I’m in no hurry, Julie, and your comments are worth waiting for.

Quote:
Originally Posted by Julie Steiner View Post
"the smile that comes over the features of Laïs" is beautifully metrical, but it waters down (no pun intended) the progression from sweet smile to sweet tears to the mix of tears and mouths. Is there a way to make the smile reference more mouth-specific, even though smiles do involve more of the face than that?
A subtle and interesting suggestion. Something like “the smile that comes over (appears on) the lips of my Laïs”? Worth thinking about.

Quote:
Originally Posted by Julie Steiner View Post
I think your "gently averting her eyes" is a reasonable rendering of the gentle eye-rolling bit.
It’s an interpretation, but I couldn’t get her eyes to “roll” without it looking comical.

Quote:
Originally Posted by Julie Steiner View Post
"without any reason" … has been the prevailing male interpretation to my own and my daughter's tears, so i tend to picture the narrator as annoyed rather than solicitous.
My reading—likely influenced by something I read somewhere—is kinkier: the man is savoring the “sweetness” of this moment, having broken down her defenses and demonstrated her vulnerability and his power to keep her or leave her.

Quote:
Originally Posted by Julie Steiner View Post
"Men are untrue to their word" omits the (somewhat accusatory) second person of the original ("You men are oath-breakers"). Would you consider something like "All of you men break your word"?
An excellent point, and I’m trying it out.

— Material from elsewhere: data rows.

(* ===== verification/Types.v ===== *)
(** * The vochain data types: [types/vochain.go], [types/consts.go]

    One [Record] per Go struct, fields in the order of the source and with its
    names behind a prefix that says which struct they belong to.  The [json]
    tags play no role here; [SignedBytes], which is not serialised, is a field
    like the others. *)

From stdpp Require Import base gmap strings list fin_maps.
From Stdlib Require Import ZArith Lia.
From S2P Require Import Prelude GoLib.
Open Scope Z_scope.

(** ** Constants ([types/consts.go]) *)
Definition ProcessIDsize : Z := 32.
Definition EntityIDsize : Z := 20.
Definition EntityIDsizeV2 : Z := 32.
Definition VoteNullifierSize : Z := 32.
Definition MaxKeyIndex : Z := 16.
Definition ScrutinizerLiveProcessPrefix : byte := Byte.x21.
Definition ScrutinizerEntityPrefix : byte := Byte.x22.
Definition ScrutinizerResultsPrefix : byte := Byte.x24.
Definition ScrutinizerProcessEndingPrefix : byte := Byte.x25.

Definition PetitionSign : string := "petition-sign".
Definition PollVote : string := "poll-vote".
Definition EncryptedPoll : string := "encrypted-poll".
Definition SnarkVote : string := "snark-vote".

Definition TxVote : string := "vote".
Definition TxNewProcess : string := "newProcess".
Definition TxCancelProcess : string := "cancelProcess".
Definition TxAddValidator : string := "addValidator".
Definition TxRemoveValidator : string := "removeValidator".
Definition TxAddOracle : string := "addOracle".
Definition TxRemoveOracle : string := "removeOracle".
Definition TxAddProcessKeys : string := "addProcessKeys".
Definition TxRevealProcessKeys : string := "revealProcessKeys".

(** ** Votes *)
Record Vote := mkVote {
  v_EncryptionKeyIndexes : list Z;
  v_Height : Z;
  v_Nullifier : bytes;
  v_ProcessID : bytes;
  v_VotePackage : string }.

(** [Created] is a time in nanoseconds. *)
Record VoteProof := mkVoteProof {
  vp_Proof : string;
  vp_PubKey : string;
  vp_PubKeyDigest : bytes;
  vp_Nullifier : bytes;
  vp_Created : Z }.

(** The decoded content of a ballot ([types/api.go]). *)
Record VotePackage := mkVotePackage {
  vpk_Nonce : string;
  vpk_Votes : list Z }.

(** ** Processes *)
Record Process := mkProcess {
  p_Canceled : bool;
  p_CommitmentKeys : list string;
  p_EncryptionPrivateKeys : list string;
  p_EncryptionPublicKeys : list string;
  p_EntityID : bytes;
  p_KeyIndex : Z;
  p_MkRoot : string;
  p_NumberOfBlocks : Z;
  p_Paused : bool;
  p_RevealKeys : list string;
  p_StartBlock : Z;
  p_Type : string }.

(** A Go map lookup yields [false] for a missing key. *)
Definition ProcessRequireKeys (t : string) : bool :=
  if decide (t = PollVote) then false
  else if decide (t = PetitionSign) then false
  else if decide (t = EncryptedPoll) then true
  else if decide (t = SnarkVote) then true
  else false.
Definition ProcessIsEncrypted (t : string) : bool :=
  if decide (t = PollVote) then false
  else if decide (t = PetitionSign) then false
  else if decide (t = EncryptedPoll) then true
  else if decide (t = SnarkVote) then true
  else false.
Definition RequireKeys (p : Process) : bool := ProcessRequireKeys (p_Type p).
Definition IsEncrypted (p : Process) : bool := ProcessIsEncrypted (p_Type p).

Definition set_Canceled (b : bool) (p : Process) : Process :=
  mkProcess b (p_CommitmentKeys p) (p_EncryptionPrivateKeys p) (p_EncryptionPublicKeys p)
    (p_EntityID p) (p_KeyIndex p) (p_MkRoot p) (p_NumberOfBlocks p) (p_Paused p)
    (p_RevealKeys p) (p_StartBlock p) (p_Type p).
Definition set_Paused (b : bool) (p : Process) : Process :=
  mkProcess (p_Canceled p) (p_CommitmentKeys p) (p_EncryptionPrivateKeys p)
    (p_EncryptionPublicKeys p) (p_EntityID p) (p_KeyIndex p) (p_MkRoot p)
    (p_NumberOfBlocks p) b (p_RevealKeys p) (p_StartBlock p) (p_Type p).
Definition set_KeyIndex (k : Z) (p : Process) : Process :=
  mkProcess (p_Canceled p) (p_CommitmentKeys p) (p_EncryptionPrivateKeys p)
    (p_EncryptionPublicKeys p) (p_EntityID p) k (p_MkRoot p) (p_NumberOfBlocks p)
    (p_Paused p) (p_RevealKeys p) (p_StartBlock p) (p_Type p).
Definition set_PublicKeys (commit pub : list string) (p : Process) : Process :=
  mkProcess (p_Canceled p) commit (p_EncryptionPrivateKeys p) pub (p_EntityID p)
    (p_KeyIndex p) (p_MkRoot p) (p_NumberOfBlocks p) (p_Paused p) (p_RevealKeys p)
    (p_StartBlock p) (p_Type p).
Definition set_SecretKeys (reveal priv : list string) (p : Process) : Process :=
  mkProcess (p_Canceled p) (p_CommitmentKeys p) priv (p_EncryptionPublicKeys p)
    (p_EntityID p) (p_KeyIndex p) (p_MkRoot p) (p_NumberOfBlocks p) (p_Paused p)
    reveal (p_StartBlock p) (p_Type p).

(** ** Transactions *)
Record VoteTx := mkVoteTx {
  vt_EncryptionKeyIndexes : list Z;
  vt_Nonce : string;
  vt_Nullifier : string;
  vt_ProcessID : string;
  vt_Proof : string;
  vt_Signature : string;
  vt_Type : string;
  vt_VotePackage : string;
  vt_SignedBytes : bytes }.

Record NewProcessTx := mkNewProcessTx {
  np_EntityID : string;
  np_MkRoot : string;
  np_MkURI : string;
  np_NumberOfBlocks : Z;
  np_ProcessID : string;
  np_ProcessType : string;
  np_Signature : string;
  np_StartBlock : Z;
  np_Type : string;
  np_SignedBytes : bytes }.

Record CancelProcessTx := mkCancelProcessTx {
  cp_ProcessID : string;
  cp_Signature : string;
  cp_Type : string;
  cp_SignedBytes : bytes }.

Record AdminTx := mkAdminTx {
  at_Address : string;
  at_CommitmentKey : string;
  at_EncryptionPrivateKey : string;
  at_EncryptionPublicKey : string;
  at_KeyIndex : Z;
  at_Nonce : string;
  at_Power : Z;
  at_ProcessID : string;
  at_PubKey : string;
  at_RevealKey : string;
  at_Signature : string;
  at_Type : string;
  at_SignedBytes : bytes }.

(** [GenericTX] with the dynamic types that implement it; [TxType]. *)
Inductive GenericTX :=
  | GVoteTx (tx : VoteTx)
  | GAdminTx (tx : AdminTx)
  | GCancelProcessTx (tx : CancelProcessTx)
  | GNewProcessTx (tx : NewProcessTx).

Definition TxType (g : GenericTX) : string :=
  match g with
  | GVoteTx _ => "VoteTx"
  | GAdminTx _ => "AdminTx"
  | GCancelProcessTx _ => "CancelProcessTx"
  | GNewProcessTx _ => "NewProcessTx"
  end.

(** The first 32 characters of the signature, for the three process types
    whose votes are signed. *)
Definition UniqID (tx : VoteTx) (processType : string) : string :=
  if bool_decide (processType = PollVote) || bool_decide (processType = PetitionSign)
     || bool_decide (processType = EncryptedPoll)
  then if decide (32 < slen (vt_Signature tx))
       then String.substring 0 32 (vt_Signature tx) else ""
  else "".

(** [ValidTypes] and [ValidateType]. *)
Definition ValidateType (t : string) : string :=
  if decide (t = TxVote) then "VoteTx"
  else if decide (t = TxNewProcess) then "NewProcessTx"
  else if decide (t = TxCancelProcess) then "CancelProcessTx"
  else if decide (t = TxAddValidator) then "AdminTx"
  else if decide (t = TxRemoveValidator) then "AdminTx"
  else if decide (t = TxAddOracle) then "AdminTx"
  else if decide (t = TxRemoveOracle) then "AdminTx"
  else if decide (t = TxAddProcessKeys) then "AdminTx"
  else if decide (t = TxRevealProcessKeys) then "AdminTx"
  else "".

(** ** Genesis and block data *)
Record GenesisValidator := mkGenesisValidator {
  gv_Address : bytes;
  gv_PubKey : bytes;
  gv_Power : Z;
  gv_Name : string }.

Record GenesisAppState := mkGenesisAppState {
  gas_Validators : list GenesisValidator;
  gas_Oracles : list string }.

(** The fields of the Tendermint block header the node reads.  [BeginBlock]
    stores the ABCI header and [Header] reads it back as a Tendermint one; the
    two agree on these fields. *)
Record Header := mkHeader {
  h_Height : Z;
  h_Time : Z;
  h_AppHash : bytes }.

#[export] Instance Vote_eq_dec : EqDecision Vote.
Proof. solve_decision. Defined.
#[export] Instance VoteProof_eq_dec : EqDecision VoteProof.
Proof. solve_decision. Defined.
#[export] Instance Process_eq_dec : EqDecision Process.
Proof. solve_decision. Defined.
#[export] Instance GenesisValidator_eq_dec : EqDecision GenesisValidator.
Proof. solve_decision. Defined.
#[export] Instance Header_eq_dec : EqDecision Header.
Proof. solve_decision. Defined.

Lemma RequireKeys_type p : RequireKeys p = true ↔ p_Type p = EncryptedPoll ∨ p_Type p = SnarkVote.
Proof.
  unfold RequireKeys, ProcessRequireKeys. split.
  - repeat case_decide; auto; discriminate.
  - by intros [-> | ->].
Qed.

Lemma UniqID_length tx t : UniqID tx t ≠ "" → String.length (UniqID tx t) = 32%nat.
Proof.
  unfold UniqID. case_match; [|congruence].
  destruct (decide (32 < slen (vt_Signature tx))) as [Hl|]; [|congruence]. intros _.
  assert (32 ≤ String.length (vt_Signature tx))%nat as Hle by (unfold slen in Hl; lia).
  revert Hle. generalize (vt_Signature tx) as s. generalize 32%nat.
  induction n as [|n IH]; intros s Hle; destruct s; simpl in *; try lia.
  f_equal. apply IH. lia.
Qed.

Your note of caution on the Perseus Project is well taken, but in both cases that Glenn spotted, Perseus has accurately digitalized the 1920 Loeb edition. I was obviously working with a different version, possibly from an 1820 Russian publication; at the time I was more interested in how the epigram had been treated in the Russian Golden Age.

Thanks for the very thoughtful commentary, Julie!